## What you will do
Show every line in the entries below where the word "forall" appears.

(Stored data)
(** C9. [getTFConnectivity] assigns no attribute, whether it returns or
    raises.  If the AR fit of any window raises, the call raises and the
    caller gets no array; and when the loop got through every earlier
    window, the error of the call is the very error of that fit. *)
Theorem tf_failure_propagates (s : SCoT) (a : array3 scalar) (N M T : nat)
    (m : string) (wl ws : Z)
    (Ha : activations_ s = Some a) (Hsh : shape3 a = (N, M, T)) :
  snd (getTFConnectivity m wl ws s) = s /\
  (forall offs n data e,
     py_range (Z.of_nat N - wl) ws = Ok offs -> In n offs ->
     take_rows a (arange_plus wl n) = Ok data ->
     window_fit s data = Raise e ->
     is_ok (fst (getTFConnectivity m wl ws s)) = false) /\
  (forall pre n post data e,
     ws <> 0 ->
     py_range (Z.of_nat N - wl) ws = Ok (pre ++ n :: post) ->
     tf_prefix_ok s a m wl ws pre = true ->
     take_rows a (arange_plus wl n) = Ok data ->
     window_fit s data = Raise e ->
     fst (getTFConnectivity m wl ws s) = Raise e).
Proof.
  split; [apply getTFConnectivity_state|]. split.
  - intros offs n data e Hoffs Hin Hdata Hfit.
    unfold window_fit in Hfit.
    destruct (cl_ s) as [cl|] eqn:Hcl.
    + rewrite (getTF_class_run _ _ _ _ _ _ _ _ _ Ha Hsh Hcl).
      destruct (floordiv _ _) as [Nstep|]; [|reflexivity]. cbn [res_bind].
      destruct (res_fold _ (unique cl) _) as [r0|]; [|reflexivity].
      cbn [res_bind]. rewrite Hoffs. cbn [res_bind].
      assert (Hr : is_ok (res_fold (tf_step_class a cl (var_order_ s)
                                      (var_delta_ s) (nfft_ s) m wl)
                                   offs (O, r0)) = false).
      { apply (res_fold_raises _ _ n); [assumption|].
        intros [i result]. unfold tf_step_class. rewrite Hdata. cbn [res_bind].
        destruct (fit_multiclass data cl _ _); [discriminate|reflexivity]. }
      destruct (res_fold _ offs _); [discriminate|reflexivity].
    + rewrite (getTF_single_run _ _ _ _ _ _ _ _ Ha Hsh Hcl).
      destruct (floordiv _ _) as [Nstep|]; [|reflexivity]. cbn [res_bind].
      destruct (np_zeros _ _ _) as [r0|]; [|reflexivity]. cbn [res_bind].
      rewrite Hoffs. cbn [res_bind].
      assert (Hr : is_ok (res_fold (tf_step_single a (var_order_ s)
                                      (var_delta_ s) (nfft_ s) m wl)
                                   offs (O, r0)) = false).
      { apply (res_fold_raises _ _ n); [assumption|].
        intros [i result]. unfold tf_step_single. rewrite Hdata. cbn [res_bind].
        destruct (var_fit data _ _); [discriminate|reflexivity]. }
      destruct (res_fold _ offs _); [discriminate|reflexivity].
  - intros pre n post data e Hws Hoffs Hpre Hdata Hfit.
    unfold window_fit in Hfit. unfold tf_prefix_ok in Hpre. rewrite Hsh in Hpre.
    destruct (cl_ s) as [cl|] eqn:Hcl.
    + rewrite (getTF_class_run _ _ _ _ _ _ _ _ _ Ha Hsh Hcl).
      unfold floordiv. destruct (Z.eqb_spec ws 0); [contradiction|].
      cbn [res_bind].
      destruct (res_fold _ (unique cl) _) as [r0|]; [|discriminate].
      cbn [res_bind] in *. rewrite Hoffs. cbn [res_bind].
      destruct (res_fold _ pre _) as [st|] eqn:Hrun; [|discriminate].
      rewrite (res_fold_first_error _ pre n post _ st e Hrun); [reflexivity|].
      destruct st as [i result]. unfold tf_step_class. rewrite Hdata.
      cbn [res_bind].
      destruct (fit_multiclass data cl _ _); [discriminate|].
      cbn [res_bind] in Hfit. now injection Hfit as ->.
    + rewrite (getTF_single_run _ _ _ _ _ _ _ _ Ha Hsh Hcl).
      unfold floordiv. destruct (Z.eqb_spec ws 0); [contradiction|].
      cbn [res_bind].
      destruct (np_zeros _ _ _) as [r0|]; [|discriminate].
      cbn [res_bind] in *. rewrite Hoffs. cbn [res_bind].
      destruct (res_fold _ pre _) as [st|] eqn:Hrun; [|discriminate].
      rewrite (res_fold_first_error _ pre n post _ st e Hrun); [reflexivity|].
      destruct st as [i result]. unfold tf_step_single. rewrite Hdata.
      cbn [res_bind].
      destruct (var_fit data _ _); [discriminate|].
      cbn [res_bind] in Hfit. now injection Hfit as ->.
Qed.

## Response to the task
  (forall offs n data e,
  (forall pre n post data e,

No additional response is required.